Pour la majorité des sudistes, armer les esclaves en leur promettant la liberté était leur montrer « que l’état d’homme libre [était] pour l’esclave tellement préférable à la servitude que l’on [pouvait] le lui accorder pour le récompenser » ce qui revenait à une « répudiation de l’opinion que [professait] le Sud tout entier […], qui [était] que la servitude [était] un état voulu par le ciel pour le bien suprême de l’esclave ». Cela remettait en cause le fond de l’esclavage : « Si les esclaves doivent être de bons soldats, c’est que notre théorie tout entière de l’esclavage est fausse » disait le Charleston Mercury. C’était aller à l’encontre des principes pour lesquels le Sud combattait.
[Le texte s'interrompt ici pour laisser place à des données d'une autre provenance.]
Lemma skip_spaces_before i rest pos : rest !! i = Some 0 ->
  exists k, skip_spaces pos rest = Some ((pos + k)%nat, drop k rest) /\ (k <= i)%nat.
Proof.
  revert i pos. induction rest as [|c rest IH]; intros i pos Hi; [done|]. simpl.
  destruct (Z.eqb_spec c 32) as [-> |].
  - destruct i as [|i]; [done|]. destruct (IH i (S pos) Hi) as (k & -> & Hk).
    exists (S k). rewrite Nat.add_succ_comm. split; [done|lia].
  - exists 0%nat. rewrite Nat.add_0_r. split; [done|lia].
Qed.

Lemma hex_run_before i rest pos st v : rest !! i = Some 0 -> is_u32 v ->
  exists k st' v', hex_run pos st v rest = Some ((pos + k)%nat, st', v') /\ (k <= i)%nat /\ is_u32 v' /\
    (st' = st \/ st' = 0).
Proof.
  revert i pos st v. induction rest as [|c rest IH]; intros i pos st v Hi Hv; [done|]. simpl.
  destruct (_ || _) eqn:Hc.
  - destruct i as [|i]; [injection Hi as ->; discriminate Hc|].
    edestruct (IH i (S pos) 0) as (k & st' & v' & -> & Hk & Hv' & Hst); [exact Hi|apply u32_range|].
    exists (S k), st', v'. rewrite Nat.add_succ_comm. repeat split; [lia|apply Hv'..|].
    destruct Hst; by right.
  - exists 0%nat, st, v. rewrite Nat.add_0_r. repeat split; [lia|apply Hv..|by left].
Qed.

(** With a NUL ahead the parser stays in the buffer. *)
Lemma parse_before buf p pos : buf !! p = Some 0 -> (pos <= p)%nat ->
  exists st v, linebuf_set_u32 buf pos = Some (st, v) /\ is_u32 v /\
    (st = -1 \/ Z.of_nat pos <= st <= Z.of_nat p).
Proof.
  intros Hp Hle. unfold linebuf_set_u32.
  assert (drop pos buf !! (p - pos)%nat = Some 0) as Hi
    by (rewrite lookup_drop; by replace (pos + (p - pos))%nat with p by lia).
  destruct (skip_spaces_before _ _ pos Hi) as (k & -> & Hk).
  assert (drop k (drop pos buf) !! (p - pos - k)%nat = Some 0) as Hi'
    by (rewrite lookup_drop; by replace (k + (p - pos - k))%nat with (p - pos)%nat by lia).
  destruct (hex_run_before _ _ (pos + k) (-1) 0 Hi' ltac:(unfold is_u32; lia))
    as (k' & st & v & -> & Hk' & Hv & Hst).
  destruct Hst as [-> | ->]; simpl; eexists _, v; (split; [reflexivity|]); (split; [done|]);
    [by left|right; lia].
Qed.

(** A page that fits. *)
Definition page_fits (page : list Z) : Prop := Z.of_nat (length page) < telnetMAX_PAGE_SIZE.

Definition replied (o : outcome (list Z)) (_ : unit) : Prop :=
  exists page, o = Done page /\ page_fits page.

Definition command_done (o : outcome (Z * list Z)) (_ : unit) : Prop :=
  exists lp page, o = Done (lp, page) /\ page_fits page.

Lemma hex4_length v : is_u16 v -> (length (hex false 4 v) <= 4)%nat.
Proof. intros Hv. apply (hex_length_le _ 4 4); [lia|]. unfold is_u16 in Hv. simpl. lia. Qed.

Lemma hex8_length n v : (n <= 8)%nat -> is_u32 v -> (length (hex false n v) <= 8)%nat.
Proof.
  intros Hn Hv. pose proof (hex_length_le false n 8 v ltac:(lia)) as H.
  unfold is_u32 in Hv. specialize (H ltac:(simpl; lia)). lia.
Qed.

Lemma wp_dump n lp page :
  wp tel_env (dump n lp page) (fun o _ => exists lp' page', o = Done (lp', page') /\
    (length page' <= length page + 7 * n)%nat) tt.
Proof.
  revert lp page. induction n as [|n IH]; intros lp page; [exists lp, page; split; [done|lia]|].
  cbn [dump]. split; [done|]. intros [status test] [] Hs. simpl in Hs. cbn [bind].
  assert (forall cell, (length cell <= 7)%nat -> wp tel_env (dump n (s32 (lp + 2)) (page ++ cell))
    (fun o _ => exists lp' page', o = Done (lp', page') /\
       (length page' <= length page + 7 * S n)%nat) tt) as Hnext.
  { intros cell Hc. eapply wp_mono; [apply IH|]. intros o _ (lp' & page' & -> & Hl).
    exists lp', page'. split; [done|]. rewrite length_app in Hl. lia. }
  destruct (Z.eqb_spec status 0) as [-> |]; cbn [negb bind]; [|by apply Hnext].
  destruct (Hs eq_refl) as (v & -> & Hv). cbn [defined bind]. apply Hnext.
  rewrite length_app. pose proof (hex4_length v Hv). simpl. lia.
Qed.

Lemma wp_command_dump buf p lp : buf !! p = Some 0 -> (1 <= p)%nat ->
  wp tel_env (command_dump buf lp) command_done tt.
Proof.
  intros Hp H1. unfold command_dump.
  destruct (parse_before buf p 1 Hp H1) as (st & v & -> & Hv & _). cbn [defined bind].
  eapply wp_seq; [apply wp_dump|]. intros o [] (lp' & page & -> & Hl). cbn [andthen].
  exists lp', (page ++ crlf). split; [done|]. unfold page_fits, telnetMAX_PAGE_SIZE.
  rewrite !length_app in *. pose proof (hex8_length 8 (u32 (if 0 <? st then s32 v else lp))
    ltac:(lia) ltac:(apply u32_range)). simpl in *. lia.
Qed.

Lemma wp_command_xvc : wp tel_env command_xvc replied tt.
Proof.
  split; [done|]. intros [] [] _; cbn [bind]; (split; [done|]); intros r [] _;
    (eexists; split; [reflexivity|]); case_bool_decide; by vm_compute.
Qed.

Lemma wp_command_modify buf p : buf !! p = Some 0 -> (1 <= p)%nat ->
  wp tel_env (command_modify buf) replied tt.
Proof.
  intros Hp H1. unfold command_modify.
  destruct (parse_before buf p 1 Hp H1) as (st & v & -> & Hv & Hst). cbn [defined bind].
  destruct (Z.ltb_spec 0 st) as [Hpos|]; [|by exists []].
  destruct (parse_before buf p (Z.to_nat st) Hp) as (st' & v' & -> & Hv' & _); [lia|].
  cbn [defined bind].
  pose proof (hex8_length 8 v ltac:(lia) Hv) as Ha. pose proof (hex8_length 4 v' ltac:(lia) Hv') as Hd.
  pose proof (dec_length st) as Hdec.
  set (page := text "Addr " ++ _).
  assert (length page <= 40)%nat as Hpage by (unfold page; rewrite !length_app; simpl; lia).
  assert (forall page, (length page <= 40)%nat -> wp tel_env (
    let! (status, test) := opb_read_short v in
    if negb (status =? 0) then Ret (page ++ text " failed" ++ crlf)
    else let! test := defined test in Ret (page ++ text " " ++ hex false 4 test ++ crlf))
    replied tt) as Hread.
  { intros pg Hpg. split; [done|]. intros [status test] [] Hs. simpl in Hs. cbn [bind].
    destruct (Z.eqb_spec status 0) as [-> |]; cbn [negb].
    - destruct (Hs eq_refl) as (w & -> & Hw). cbn [defined bind]. eexists. split; [reflexivity|].
      pose proof (hex4_length w Hw). unfold page_fits, telnetMAX_PAGE_SIZE. rewrite !length_app. simpl. lia.
    - eexists. split; [reflexivity|]. unfold page_fits, telnetMAX_PAGE_SIZE. rewrite !length_app. simpl. lia. }
  destruct (0 <? st'); cbn [bind]; [|by apply Hread].
  split; [cbn [req tel_env tel_req netconn_write tel_netconn]; unfold telnetMAX_PAGE_SIZE;
    rewrite !length_app; change (length (text " write ")) with 7%nat;
    change (length (text ", read")) with 6%nat; lia|].
  intros [] [] _. cbn [bind]. split; [done|]. intros w [] _. cbn [bind]. apply Hread. simpl. lia.
Qed.

Lemma wp_telnet_command buf p lp : buf !! p = Some 0 -> wp tel_env (command buf lp) command_done tt.
Proof.
  intros Hp. unfold command. destruct (buf !! 0%nat) as [c|] eqn:Hc.
  2: { apply lookup_ge_None in Hc. apply lookup_lt_Some in Hp. simpl in Hc. lia. }
  cbn [defined bind].
  assert (c <> 0 -> (1 <= p)%nat) as H1 by (intros Hc0; destruct p; [congruence|lia]).
  assert (forall q, wp tel_env q replied tt ->
    wp tel_env (let! page := q in Ret (lp, page)) command_done tt) as Hpage.
  { intros q Hq. eapply wp_seq; [exact Hq|]. intros o [] (page & -> & Hf). by exists lp, page. }
  destruct (Z.eqb_spec c 100) as [-> |]; [by apply (wp_command_dump _ p); [|apply H1]|].
  destruct ((c =? 104) || (c =? 72) || (c =? 63)); [exists lp, help_page; split; [done|by vm_compute]|].
  destruct ((c =? 106) || (c =? 74)); [apply Hpage, wp_command_xvc|].
  destruct ((c =? 109) || (c =? 77)) eqn:Hm; [|by exists lp, []].
  apply Hpage, (wp_command_modify _ p); [done|]. apply H1. intros ->. discriminate Hm.
Qed.

Definition line_state (column : nat) (o : outcome telnet_state) (_ : unit) : Prop :=
  exists st, o = Done st /\ length (linebuf st) = 80%nat /\ linebufpos st = Z.of_nat column.

Lemma wp_telnet_char c column st : (column < 80)%nat ->
  length (linebuf st) = 80%nat -> linebufpos st = Z.of_nat column ->
  wp tel_env (telnet_char c st)
    (line_state (if (c =? 0) || (c =? 10) then 0 else column + 1)) tt.
Proof.
  intros Hcol Hl Hp. unfold telnet_char. rewrite Hp.
  rewrite (proj2 (Z.ltb_lt _ _)) by (unfold LINEBUF_LENGTH; lia). rewrite Nat2Z.id.
  rewrite store_in_bounds by (simpl; lia). cbn [defined bind length].
  set (c' := if c =? 10 then 0 else c).
  assert ((c' =? 0) = ((c =? 0) || (c =? 10))) as Hc'.
  { unfold c'. destruct (Z.eqb_spec c 10) as [-> |]; [done|]. by rewrite orb_false_r. }
  set (buf := take column (linebuf st) ++ _).
  assert (length buf = 80%nat) as Hbuf
    by (unfold buf; rewrite !length_app, length_take, length_drop; simpl; lia).
  rewrite Hc'. destruct ((c =? 0) || (c =? 10)).
  - cbn [linebuf lptr]. eapply wp_seq; [apply (wp_telnet_command _ column)|].
    { unfold buf. rewrite lookup_app_r by (rewrite length_take; lia).
      rewrite length_take, Nat.min_l, Nat.sub_diag by lia. cbn. f_equal. by apply Z.eqb_eq. }
    intros o [] (lp & page & -> & Hf). cbn [andthen].
    destruct page as [|ch page]; [by eexists|]. split; [exact Hf|]. intros [] [] _. by eexists.
  - eexists. split; [reflexivity|]. split; [exact Hbuf|]. simpl. lia.
Qed.

(** C40: Every sequence of lines that fit the 80-byte line buffer is served
    within bounds, whatever the FPGA, the XVC server and the network answer: no
    scan leaves the line buffer, every page sent is shorter than the 512 bytes
    of the page buffer, and the server is ready for the next character. *)
Theorem telnet_lines_within_bounds column chars st :
  (column < 80)%nat -> length (linebuf st) = 80%nat -> linebufpos st = Z.of_nat column ->
  lines_fit column chars ->
  wp tel_env (telnet_chars chars st) (fun o _ =>
    exists st' column', o = Done st' /\ length (linebuf st') = 80%nat /\
      linebufpos st' = Z.of_nat column' /\ (column' < 80)%nat) tt.
Proof.
  revert column st. induction chars as [|c chars IH]; intros column st Hcol Hl Hp Hfit.
  { by exists st, column. }
  cbn [telnet_chars]. eapply wp_seq; [by apply (wp_telnet_char c column)|].
  intros o [] (st' & -> & Hl' & Hp'). cbn [andthen]. cbn [lines_fit] in Hfit.
  destruct (_ || _); [apply (IH 0%nat); (done || lia)|].
  destruct Hfit as [Hlt Hfit]. by apply (IH (column + 1)%nat).
Qed.

Example telnet_lines_within_bounds_witness :
  wp tel_env (telnet_chars (text "m 8000004c 12ff" ++ [13; 10]) (TelnetState (replicate 80 55) 0 7))
    (fun o _ => exists st' column', o = Done st' /\ length (linebuf st') = 80%nat /\
       linebufpos st' = Z.of_nat column' /\ (column' < 80)%nat) tt.
Proof.
  apply (telnet_lines_within_bounds 0); [lia|done|done|]. cbn. repeat split; lia.
Defined.

(** A line of 80 digits or more after [m] makes the parser run off the end
    of the line buffer: the terminating NUL has no room and is dropped. *)
Theorem overlong_line_leaves_buffer {E} {OE : Opb E} {NE : Netconn E} {XE : XvcControl E}
    digits rest buf lp :
  Forall (fun c => is_xdigit c = true) digits -> length digits = 79%nat -> length buf = 80%nat ->
  telnet_chars (109 :: digits ++ 10 :: rest) (TelnetState buf 0 lp) = Halt Undefined.
Proof.
  intros Hd Hl Hbuf. change (109 :: digits ++ 10 :: rest) with ((109 :: digits) ++ 10 :: rest).
  change 0 with (Z.of_nat 0). rewrite telnet_chars_stored; [|constructor; [done|]|done|simpl; lia].
  2: { eapply Forall_impl; [|exact Hd]. intros c Hc. split; by intros ->. }
  rewrite drop_ge by (simpl; lia). rewrite app_nil_r. cbn [take app telnet_chars].
  unfold telnet_char. cbn [linebufpos linebuf lptr]. rewrite Z.eqb_refl.
  rewrite (proj2 (Z.ltb_ge _ _)) by (unfold LINEBUF_LENGTH; simpl length; lia).
  cbn [bind linebuf lptr]. rewrite Z.eqb_refl.
  change (take 0 buf ++ 109 :: digits) with (109 :: digits).
  unfold command. change ((109 :: digits) !! 0%nat) with (Some 109). cbn [defined bind].
  closed_tests. cbn [orb]. unfold command_modify.
  assert (linebuf_set_u32 (109 :: digits) 1 = None) as ->; [|done].
  unfold linebuf_set_u32.
  assert (forall pos st v, hex_run pos st v digits = None) as Hrun.
  { clear Hl. induction Hd as [|c ds Hc _ IH]; intros pos st v; [done|].
    cbn [hex_run]. unfold is_xdigit in Hc. rewrite Hc. apply IH. }
  destruct digits as [|c digits]; [done|].
  assert (skip_spaces 1 (c :: digits) = Some (1%nat, c :: digits)) as Hs.
  { apply (skip_spaces_run 1 0 c digits). intros ->. by inversion Hd. }
  change (drop 1 (109 :: c :: digits)) with (c :: digits). by rewrite Hs, Hrun.
Qed.

Example overlong_line_leaves_buffer_witness :
  @telnet_chars tel _ _ _ (109 :: replicate 79 48 ++ 10 :: []) (TelnetState (replicate 80 0) 0 0) =
  Halt Undefined.
Proof.
  apply overlong_line_leaves_buffer; [|done|done]. apply Forall_replicate. done.
Defined.

(** The calls of the server with an FPGA whose reads store what they report. *)
#[local] Instance tel_fpga : Opb tel := {|
  opb_read_byte a := let! r := @trigger tel (TRead W8 a) in Ret (0, Some (u8 (default 0 r.2)));
  opb_read_short a := let! r := @trigger tel (TRead W16 a) in Ret (0, Some (u16 (default 0 r.2)));
  opb_read_long a := let! r := @trigger tel (TRead W32 a) in Ret (0, Some (u32 (default 0 r.2)));
  opb_write_byte a d := @trigger tel (TWrite W8 a d);
  opb_write_short a d := @trigger tel (TWrite W16 a d);
  opb_write_long a d := @trigger tel (TWrite W32 a d)
|}.

#[local] Instance tel_fpga_laws : OpbLaws tel.
Proof. split; intros a r _; by eexists. Qed.

Example telnet_write_register_witness :
  @telnet_chars tel tel_fpga _ _
    ((109 :: 32 :: hex false 8 0x8000004C ++ 32 :: hex false 4 0x12FF) ++ [10])
    (TelnetState (replicate 80 1) 0 0) ≈
  (netconn_write (modify_announce (2 + Z.of_nat (length (hex false 8 0x8000004C))) 0x8000004C 0x12FF);;
   let! _ := @opb_write_short tel tel_fpga 0x8000004C (u16 0x12FF) in
   let! r := @opb_read_short tel tel_fpga 0x8000004C in
   netconn_write (modify_result r);;
   Ret (TelnetState ((109 :: 32 :: hex false 8 0x8000004C ++ 32 :: hex false 4 0x12FF) ++
     0 :: drop (length (109 :: 32 :: hex false 8 0x8000004C ++ 32 :: hex false 4 0x12FF) + 1)
            (replicate 80 1)) 0 0)).
Proof.
  apply (telnet_write_register (LE := tel_fpga_laws)); [unfold is_u32; lia|unfold is_u32; lia| |done].
  vm_compute. lia.
Defined.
Et puis, Jefferson Davis n’avait-il pas qualifié l’émancipation nordiste de l’esclavage et leur utilisation dans l’armée de « mesure la plus exécrable de l’histoire de l’homme pécheur » ? Au-delà de ce revirement, les soldats blancs ne déserteraient-il pas s’ils devaient lutter aux côtés de leurs esclaves ? Cette dernière question trouvait sa réponse dans celle d’un soldat du 56e régiment de Virginie : « [Bien que] l’esclavage soit la condition normale du nègre […] aussi indispensable à [sa] prospérité qu’à son bonheur […] que la liberté l’est aux Blancs, si les exigences publiques réclament qu’un nombre quelconque de nos esclaves mâles soient enrôlés dans les rangs de l’armée, afin de [préserver] notre gouvernement, nous sommes [néanmoins] disposés à faire des concessions à leurs notions fausses et obscurantistes des bienfaits de la liberté. »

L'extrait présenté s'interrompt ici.